Thursday, October 9, 2008


I wanna puke. Mark Haines is sitting on CNBC laughing. He is saying how he told everyone that Paulson's plan wouldn't work. They are using slogans like "you can't afford to change the channel."

Today was terrible for the equities, but I think what got lost in the mix is that we did see a little---very little improvement in the credit markets. The credit markets have to get fixed first and it will be a slow process, but when traders begin to see progress in the credit markets, we will be getting to the bottom of equities. Japans Nikkei 225 is down almost 11% utterly staggering. Futures are down right now and I don't even worry about that because it is a long night.
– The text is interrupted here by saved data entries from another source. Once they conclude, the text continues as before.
(* ===== verification/Json.v ===== *)
(** * The JSON text of the id mapping: [json.dump] and [json.load]

    crawler-updated12.py writes the mapping with
    {v
    with open(mapping_path, 'w', encoding='utf-8') as mp:
        json.dump(mapping, mp, indent=2)
    v}
    (lines 182-183; crawler-updated11.py, -9, -8 and rebuild_mapping.py
    do the same) and the next run reads it back with [json.load(mp)]
    (lines 156-158).  Both are modelled from CPython's [json] package:
    - [json.dump] with an [indent] always takes the pure Python encoder
      [_make_iterencode]; for a dict of [str] to [str] it writes
      [{], then [\n] and two spaces before every item, [,] between items,
      [key: value], and [\n}]; an empty dict is [{}].  Strings go through
      [py_encode_basestring_ascii] ([ensure_ascii=True]): the backslash, the double quote and
      the characters outside [' '..'~'] are escaped, the ones above
      U+FFFF as a surrogate pair ([dump_mapping]);
    - [json.load] is [json.loads(fp.read())] with the C scanner of
      [_json.c]: a leading U+FEFF is an error, whitespace is
      [' \t\n\r'], strings are scanned strictly (a control character is
      an error) and a [\uD8xx\uDCxx] pair is joined into one character,
      a number is an optional [-], [0] or digits not starting with [0], an
      optional fraction [.digits] and an optional exponent, an [int]
      of more than 4300 digits raises [ValueError], [NaN], [Infinity]
      and [-Infinity] are floats, a repeated key keeps its first place
      and takes the last value, and text after the value is an error
      ([json_loads]).
    A Python [str] is the list of its code points; the files are UTF-8
    ([utf8_encode] for the write, [utf8_valid] and [utf8_cps] for the
    read, with the universal-newline translation of text mode).  [None]
    is an exception ([JSONDecodeError], [ValueError],
    [UnicodeDecodeError]).  The decoder recurses on a fuel that
    [json_loads] sets to the length of the text, which
    [scan_once_fuel] shows is enough.  A float is kept as the literal
    [float()] is applied to; its rounding is not modelled.  The
    [RecursionError] of a text nested deeper than the interpreter's
    recursion limit is not modelled either. *)

From S2P Require Import Prelude Sha256 Url Ledger Base64 Robots.

Set Warnings "-clear-no-such-hyp,-register-all".
Local Open Scope N_scope.

(** ** Values and dicts *)

(** What [json.load] returns: [None], a [bool], an [int], a [float] (the
    literal [float()] reads), a [str], a [list], a [dict] (its items in
    insertion order). *)
Inductive json :=
| JNull
| JBool (b : bool)
| JInt (z : Z)
| JFloat (lit : list N)
| JStr (s : list N)
| JArr (items : list json)
| JObj (items : list (list N * json)).

(** [d[k] = v] on a dict as its list of items in insertion order: an
    existing key keeps its place and takes the new value, a new key goes
    last ([PyDict_SetItem]). *)
Fixpoint dict_setitem {K V} `{EqDecision K} (k : K) (v : V) (d : list (K * V)) : list (K * V) :=
  match d with
  | [] => [(k, v)]
  | (k', v') :: d' => if decide (k = k') then (k', v) :: d' else (k', v') :: dict_setitem k v d'
  end.

(** The code points of an ASCII literal. *)
Definition cps_of (s : string) : list N := map N_of_ascii (String.list_ascii_of_string s).

(** ** [json.dump(mapping, fp, indent=2)] *)

(** ['{0:04x}'.format(n)] for [n < 0x10000] *)
Definition hex_digit_cp (d : N) : N := if d <? 10 then 48 + d else 87 + d.

Definition hex4 (n : N) : list N :=
  [hex_digit_cp (n / 4096 mod 16); hex_digit_cp (n / 256 mod 16);
   hex_digit_cp (n / 16 mod 16); hex_digit_cp (n mod 16)].

(** [ESCAPE_DCT]: the two-character escapes and [\u00XX] below U+0020. *)
Definition escape_dct (c : N) : option (list N) :=
  if c =? 92 then Some [92; 92]
  else if c =? 34 then Some [92; 34]
  else if c =? 8 then Some [92; 98]
  else if c =? 12 then Some [92; 102]
  else if c =? 10 then Some [92; 110]
  else if c =? 13 then Some [92; 114]
  else if c =? 9 then Some [92; 116]
  else if c <? 32 then Some (92 :: 117 :: hex4 c)
  else None.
On the bright side, inflation worries have more than moderated---they have been SMASHED. We are seeing gas prices in our area go down every day. That will be a nice boost for the consumer. Do I think this is the end of the American way of life? NO. Many are asking why the Feds Rate cut didn't help yesterday. For one thing LIBOR is contracting what the Fed is loosening. We will get that fixed. If our Fed and Treasury step up to guarantee interbank lending, we can get mitigate the damage that LIBOR is doing---at least that is my opinion.

WE NEED TO ELIMINATE THE MARK TO MARKET RULES. I don't understand why we haven't---unless the government believes as I do that the market-to-market elimination is going to be powerful and they are trying to hold that as the silver bullet. Our credit crisis has turned into a crisis of confidence and we could really help by eliminating mark-to-market.

I'll be watching Japan and China and will probably have an update. Make comments!!!